Im Hinblick auf den Schutz des Privatlebens kommt einer aufenthaltsrechtlichen Entscheidung grundsätzlich Eingriffsqualität in Bezug auf Art. 8 Abs. 1 EMRK nur dann zu, wenn der Ausländer ein Privatleben, das durch persönliche, soziale und wirtschaftliche Beziehungen charakterisiert ist, faktisch nur noch im Aufenthaltsstaat als Vertragsstaat der EMRK führen kann. Ob eine solche Fallkonstellation für einen Ausländer in Deutschland vorliegt, hängt zum einen von der Integration des Ausländers in Deutschland, zum anderen von seiner Möglichkeit zur (Re-)Integration in seinem Heimatland ab. Gesichtspunkte für die Integration des Ausländers in Deutschland sind dabei eine zumindest mehrjährige Dauer des Aufenthalts in Deutschland, gute deutsche Sprachkenntnisse und eine soziale Eingebundenheit in die hiesigen Lebensverhältnisse, wie sie etwa in der Innehabung eines Ausbildungs- oder Arbeitsplatzes, in einem festen Wohnsitz, einer Sicherstellung des ausreichenden Lebensunterhalts einschließlich ausreichenden Krankenversicherungsschutzes ohne Inanspruchnahme öffentlicher Mittel und dem Fehlen von Straffälligkeit zum Ausdruck kommt. Mit zu berücksichtigen ist auch die Rechtmäßigkeit des bisherigen Aufenthalts.

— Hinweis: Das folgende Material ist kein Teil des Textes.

(* ===== verification/L2Thms.v ===== *)
(** What the physical view guarantees.

    Theorems on [L2Builder]: every resolved link between two hosts is drawn once;
    the ports shown are the physical ports of the hosts the links join; an
    adjacency always finds its boxes; a link is drawn exactly when both its ports
    are shown, and a pair of hosts that has a link has no adjacency. *)

From S2P Require Import Prelude Net Ports Position Entities ServiceIdentity Patterns Services Hosts HostMatch Locks Lldp Interfaces Subnets Topology TopologySample ElementRules ElementRulesThms EdgeBuilder EdgeThms L2Builder L3Builder L3Thms.
Local Open Scope Z_scope.

Lemma host_pair_key_sym a b : host_pair_key a b = host_pair_key b a.
Proof.
  unfold host_pair_key. destruct (N.ltb_spec a b), (N.ltb_spec b a); try done; try lia.
  assert (a = b) as -> by lia. done.
Qed.

Lemma host_pair_key_inj a b c d : host_pair_key a b = host_pair_key c d → a = c ∧ b = d ∨ a = d ∧ b = c.
Proof. unfold host_pair_key. destruct (a <? b)%N, (c <? d)%N; intros [= -> ->]; tauto. Qed.

(** The ports a link joins. *)
Definition link_ports (e : Edge) : option (Uuid * Uuid) :=
  match edge_type e with ET_PhysicalLink s t _ => Some (host_pair_key s t) | _ => None end.

Section Links.
Context (ctx : TopologyContext) (Hnd : NoDup (if_id <$> c_interfaces ctx)).

Lemma get_interface_has i : i ∈ c_interfaces ctx → get_interface_by_id ctx (if_id i) = Some i.
Proof. by apply find_by_key. Qed.

Lemma l2_link_edge_Some i e :
  l2_link_edge ctx i = Some e ↔
  ∃ t, neighbor_target i = Some (if_id t) ∧ get_interface_by_id ctx (if_id t) = Some t
    ∧ if_host_id (if_base i) ≠ if_host_id (if_base t)
    ∧ e = new_edge (if_id i) (if_id t) (ET_PhysicalLink (if_id i) (if_id t) ByLLDP) (link_label i t) false.
Proof.
  unfold l2_link_edge. destruct (neighbor_target i) as [x|]; simpl; [|naive_solver].
  destruct (get_interface_by_id ctx x) as [t|] eqn:E; simpl.
  - pose proof (get_interface_by_id_id _ _ _ E) as <-.
    destruct (N.eqb_spec (if_host_id (if_base i)) (if_host_id (if_base t))).
    + split; [done|]. intros (t' & [= E'] & Ht & Hne & _). rewrite <- E', E in Ht. by simplify_eq.
    + split; [intros [= <-]; eauto 10|]. intros (t' & [= E'] & Ht & Hne & ->). rewrite <- E', E in Ht. by simplify_eq.
  - split; [done|]. intros (t' & [= ->] & Ht & _). congruence.
Qed.

(** A link joins two interfaces of different hosts. *)
Lemma l2_links_sound e :
  e ∈ l2_links ctx →
  ∃ i t, i ∈ c_interfaces ctx ∧ t ∈ c_interfaces ctx ∧ neighbor_target i = Some (if_id t)
    ∧ if_host_id (if_base i) ≠ if_host_id (if_base t)
    ∧ e = new_edge (if_id i) (if_id t) (ET_PhysicalLink (if_id i) (if_id t) ByLLDP) (link_label i t) false.
Proof.
  intros (i & [Hi _]%first_by_key_elem & (t & Hn & Ht & Hne & ->)%l2_link_edge_Some)%list_elem_of_omap.
  apply elem_of_list_filter_bool in Hi as [_ Hi]. apply find_elem in Ht as [Ht _]. exists i, t. done.
Qed.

Das Verwaltungsgericht hat im Hinblick auf die Integration des Antragstellers zutreffend berücksichtigt, dass er bereits im Alter von sechs Jahren in die Bundesrepublik Deutschland eingereist ist. Er hat deshalb den Großteil seines Lebens in Deutschland verbracht. Er beherrscht die deutsche Sprache und hat in Deutschland seine schulische Ausbildung erhalten. Zwar ist er in aufenthaltsrechtlicher Hinsicht in der Bundesrepublik zunächst nur geduldet worden, jedoch ist sein Aufenthalt seit ca. 6 1/2 Jahren rechtmäßig. Dennoch vermag der Senat nicht festzustellen, dass der Antragsteller in die hiesigen Verhältnisse derart fest integriert ist, dass ihm eine Ausreise in seinen Heimatstaat nicht zuzumuten ist. Gegen eine derart gefestigte Integration des Antragstellers spricht zunächst, dass er über einen längeren Zeitraum, nämlich bereits seit 2001 und damit unmittelbar nach Legalisierung eines Aufenthalts im Dezember 2000, kontinuierlich und in erheblicher Anzahl Straftaten begangen hat. Erschwerend kommt hinzu, dass die Schwere der Straftaten ständig zugenommen hat und auch zwischenzeitliche Verurteilungen - insbesondere Jugendstrafen - ihn von der Begehung weiterer, erheblicher Straftaten nicht abhalten konnten. Zudem hat er staatliche Hilfsangebote - etwa die Bewährungshilfe - nicht wahrgenommen und Bewährungsauflagen nicht beachtet. Ferner ist in die Abwägung mit einzustellen, dass es ihm trotz seines Alters bisher nicht gelungen ist, eine berufliche Ausbildung zu beginnen. Auch wenn der Antragsteller zwischenzeitlich den Hauptschulabschluss in der Jugendanstalt erlangt hat, erscheint es eher unwahrscheinlich, dass er alsbald einen Ausbildungsplatz erlangen wird. Daher ist dem Antragsteller in wirtschaftlicher Hinsicht eine Integration nicht gelungen. Der Senat erachtet die Rückkehr des Antragstellers in sein Heimatland auch deshalb nicht als unzumutbar, weil nicht davon ausgegangen werden kann, dass er dort keine Bezugspunkte vorfinden wird. Nach seinem Vorbringen lebt dort seine Großmutter. Es kann deshalb davon ausgegangen werden, dass er bei seiner (Re-)Integration in seinem Heimatland Unterstützung durch Verwandte finden wird.